Finie la détente observée dans la classe politique au sortir des concertations nationales. Finis aussi les hommages nationaux, toutes tendances politiques confondues, qui ont suivi la victoire militaire des Forces armées de la RDC sur les ex-rebelles du M23. L’élan de la cohésion nationale vient d’être brisé par l’Opposition et la majorité en procédant à une lecture sélective des engagements de Nairobi.

Après une trêve de courte durée, les dissensions ont repris de plus belle dans la classe politique. L’escalade verbale a repris son droit de cité entre l’Opposition et la Majorité.
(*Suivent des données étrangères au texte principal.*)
(* ===== verification/EngineCheckpoint.v ===== *)
(** * Checkpoints of a run ([internal/engine/checkpoint.go])

    The guards a stored checkpoint passes before a resume uses it, and the
    conversion of a suspended subworkflow into its stored frames
    ([nestedRunStateOf] of [execir_invoker.go]).  The JSON text is the codec of the
    [Executor]. *)

From S2P Require Import Prelude GoNum GoText Value JsonNum ExecIR ExecEval ExecInterp SpecTools SpecPolicy SpecLimits Policy PolicyHitl RuneText TraceRedact EngineLimits StateRuns EngineState.

Local Open Scope Z_scope.

Definition checkpointPayloadVersion : Z := 1.
Definition maxCheckpointContextBytes : Z := 4194304.
Definition maxCheckpointSteps : nat := 256.

(** The root input is always an object; absent is the empty one. *)
Definition rootCheckpointInput (v : value) : value := match v with VNil => VMap [] | v => v end.

Definition completedStepIDs (steps : gmap string StepResult) : list string := sorted_keys steps.

Inductive checkpoint_error :=
  | CTooLarge | CUndecodable | CVersion (v : Z) | CTooManySteps (n : nat) | CNegativeCost
  | CUnknownStep (id : string)
  | CNesting (max : Z) | CMissingAnchor | CNotAStep (id : string) | CNotAWorkflowCall (id : string)
  | COtherCallee (id callee : string) | CUnknownWorkflow (name : string) | CNilWorkflow
  | CStatus (s : string) | CNotExecIR | CNoCheckpoint.

(** ** Steps *)

(** [completedStepIndex] and the recorded ids say which steps may have results. *)
Definition validateCheckpointSteps (steps : gmap string StepResult) (wf : option WorkflowSpec)
    (completedStepIndex : Z) (completedIDs : list string) : option checkpoint_error :=
  match wf with
  | None => Some CNilWorkflow
  | Some wf =>
      let named (id : string) := negb (id =? "")%string in
      let known := filter named ((λ st, trim_space (step_ID st)) <$> wf_Steps wf) in
      let ids := filter named (trim_space <$> completedIDs) in
      match (if nonempty completedIDs then list_find (λ id, id ∉ known) ids else None) with
      | Some (_, id) => Some (CUnknownStep id)
      | None =>
          let allowed :=
            if nonempty completedIDs then ids
            else filter named ((λ st, trim_space (step_ID st)) <$> take (Z.to_nat (completedStepIndex + 1)) (wf_Steps wf)) in
          match list_find (λ id, id ∉ known ∨ id ∉ allowed) (sorted_keys steps) with
          | Some (_, id) => Some (CUnknownStep id)
          | None => None
          end
      end
  end.

(** ** Nested frames *)

Section graph.
(** The workflows of the graph. *)
Context (workflows : gmap string WorkflowSpec).

Definition nestedCalleeWorkflow (parent : option WorkflowSpec) (stepID_ workflow : string)
    : res checkpoint_error WorkflowSpec :=
  match parent with
  | None => Err CNilWorkflow
  | Some parent =>
      let stepID := trim_space stepID_ in
      let calleeName := trim_space workflow in
      match list_find (λ st, trim_space (step_ID st) = stepID) (wf_Steps parent) with
      | None => Err (CNotAStep stepID)
      | Some (_, found) =>
          if (trim_space (step_Workflow found) =? "")%string then Err (CNotAWorkflowCall stepID)
          else if negb (trim_space (step_Workflow found) =? calleeName)%string then Err (COtherCallee stepID calleeName)
          else match workflows !! calleeName with
               | Some callee => Ok callee
               | None => Err (CUnknownWorkflow calleeName)
               end
      end
  end.

(** The frames from [n] on, the first at nesting level [depth]. *)
Fixpoint validate_frames (maxNest depth : Z) (parent : option WorkflowSpec) (n : NestedRunState)
    : option checkpoint_error :=
  if (0 <? maxNest) && (maxNest <? depth) then Some (CNesting maxNest)
  else if (trim_space (nr_StepID n) =? "")%string || (trim_space (nr_Workflow n) =? "")%string then Some CMissingAnchor
  else if bool_decide (maxCheckpointSteps < size (nr_Steps n))%nat then Some (CTooManySteps (size (nr_Steps n)))
  else
    match nestedCalleeWorkflow parent (nr_StepID n) (nr_Workflow n) with
    | Err e => Some e
    | Ok callee =>
        let steps_error :=
          if (nr_ExecKey n =? "")%string
          then validateCheckpointSteps (nr_Steps n) (Some callee) (-1) (nr_Completed n ++ completedStepIDs (nr_Steps n))
          else None in
        match steps_error with
        | Some e => Some e
        | None => match nr_Nested n with
                  | Some n' => validate_frames maxNest (depth + 1) (Some callee) n'
                  | None => None
                  end
        end
    end.

Definition validateNestedRunState (n : option NestedRunState) (parent : option WorkflowSpec) (maxNest : Z)
    : option checkpoint_error :=
  match n with Some n => validate_frames maxNest 1 parent n | None => None end.

(** ** Loading *)

(** The guards of [unmarshalCheckpointPayload] on a decoded payload. *)
Definition payload_error (wf : option WorkflowSpec) (maxNest completedStepIndex : Z) (p : checkpointPayload)
    : option checkpoint_error :=
  if negb (ck_Version p =? checkpointPayloadVersion) then Some (CVersion (ck_Version p))
  else if bool_decide (maxCheckpointSteps < size (ck_Steps p))%nat then Some (CTooManySteps (size (ck_Steps p)))
  else
    match (if ck_ExecIR p then None
           else validateCheckpointSteps (ck_Steps p) wf completedStepIndex (ck_Completed p)) with
    | Some e => Some e
    | None =>
        match validateNestedRunState (ck_Nested p) wf maxNest with
        | Some e => Some e
        | None => if f64_ltb (ck_TotalCostUSD p) zero_cost then Some CNegativeCost else None
        end
    end.

Definition unmarshalCheckpointPayload (decode : string → option checkpointPayload) (contextJSON : string)
    (wf : option WorkflowSpec) (maxNest completedStepIndex : Z) : res checkpoint_error (Context_ * f64) :=
  if maxCheckpointContextBytes <? byte_len contextJSON then Err CTooLarge
  else match decode contextJSON with
       | None => Err CUndecodable
       | Some p =>
           match payload_error wf maxNest completedStepIndex p with
           | Some e => Err e
           | None => Ok (mkContext (rootCheckpointInput (ck_Input p)) (ck_Steps p) (ck_PendingHitl p) (ck_Nested p),
                         ck_TotalCostUSD p)
           end
       end.
End graph.

(** ** Saving ([execir_invoker.go]) *)

Fixpoint nestedRunStateOf (n : nestedSuspension) : NestedRunState :=
  mkNested (ns_stepID n) (ns_callee n) (cx_Input (ns_ictx n)) (ns_inputParam n) (cx_Steps (ns_ictx n))
    (completedStepIDs (cx_Steps (ns_ictx n))) (cx_PendingHitl (ns_ictx n))
    (match ns_child n with Some c => Some (nestedRunStateOf c) | None => None end)
    (ns_key n) (rs_memo (ns_state n)) (rs_control (ns_state n)).

Definition execStepIndex (wf : WorkflowSpec) (stepID : string) : Z :=
  match list_find (λ st, trim_space (step_ID st) = trim_space stepID) (wf_Steps wf) with
  | Some (i, _) => Z.of_nat i
  | None => -1
  end.

Definition exec_payload (ictx : Context_) (totalCost : f64) (st : RunState) : checkpointPayload :=
  mkPayload_ checkpointPayloadVersion (rootCheckpointInput (cx_Input ictx)) (cx_Steps ictx)
    (completedStepIDs (cx_Steps ictx)) totalCost (cx_PendingHitl ictx) (cx_Nested ictx) true
    (rs_memo st) (rs_control st).

(** [saveCheckpoint]: the payload without interpreter state. *)
Definition plain_payload (ictx : Context_) (totalCost : f64) : checkpointPayload :=
  mkPayload_ checkpointPayloadVersion (rootCheckpointInput (cx_Input ictx)) (cx_Steps ictx)
    (completedStepIDs (cx_Steps ictx)) totalCost (cx_PendingHitl ictx) (cx_Nested ictx) false ∅ ∅.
Les tirs croisés sont tels que l’élan de la cohésion nationale né des concertations nationales est en voie de connaître un arrêt brutal. La hache de guerre vient d’être déterrée.
En cause, les dissensions apparues avec la signature à Nairobi le 12 décembre 2013 des engagements bouclant les pourparlers engagés depuis décembre 2012 à Kampala entre Kinshasa et les ex-rebelles du M23.

Les tirs croisés

L’Opposition est sortie de sa torpeur pour dénoncer, dans une déclaration rendue publique le 17 décembre par la Coalition pour le vrai dialogue (CVD), les engagements qui « déshonorent », selon elle, la République démocratique du Congo. L’Opposition crie à l’imposture. Elle relève qu’une fois de plus, Kinshasa s’est fait rouler comme, a-t-elle rappelé, dans bien d’autres accords signés antérieurement.

« Avec la signature de ces engagements, relève la CVR, le gouvernement congolais a, pour des raisons inavouées, permis au M23 et ses parrains rwandais et ougandais de revenir en force ». « C’est dire, poursuit-elle, que ce que le M23 et ceux qui le soutiennent recherchaient armes à la main par la guerre, ils l’ont obtenu et vont le récupérer progressivement et malicieusement par la grâce de ces engagements pris par la RDC à Nairobi ». Selon la CVR, « à ce jour et grâce à la signature de ces engagements par le gouvernement congolais, le M23 et ses mentors rwando-ougandais sont les plus grands gagnants ».

La réplique de la Majorité au pouvoir (MP) ne s’est pas fait attendre. Sur un ton sévère, la MP a ouvertement fustigé l'irresponsabilité, le manque de sérieux et de patriotisme dont a fait preuve l’Opposition. Dans une déclaration rendue publique jeudi dernier, le porte-parole de la MP a, au contraire, salué la signature de la Déclaration de Nairobi. Sébastien Luzanga a rassuré que la Déclaration de Nairobi consacrait plutôt la victoire tant militaire, politique que diplomatique du gouvernement sur cet ancien groupe M23.

Il a balayé d’un revers le pessimisme affiché par la CVD. « En effet, chacun des articles de la Déclaration du 12 décembre vise à consolider une paix chèrement acquise au prix du sang et à sceller une véritable réconciliation, en respectant les engagements pris dans le cadre de l'accord-cadre d'Addis-Abeba du 25 février 2013 et les recommandations de la Résolution 2098 du Conseil de sécurité des Nations unies », a soutenu Luzanga.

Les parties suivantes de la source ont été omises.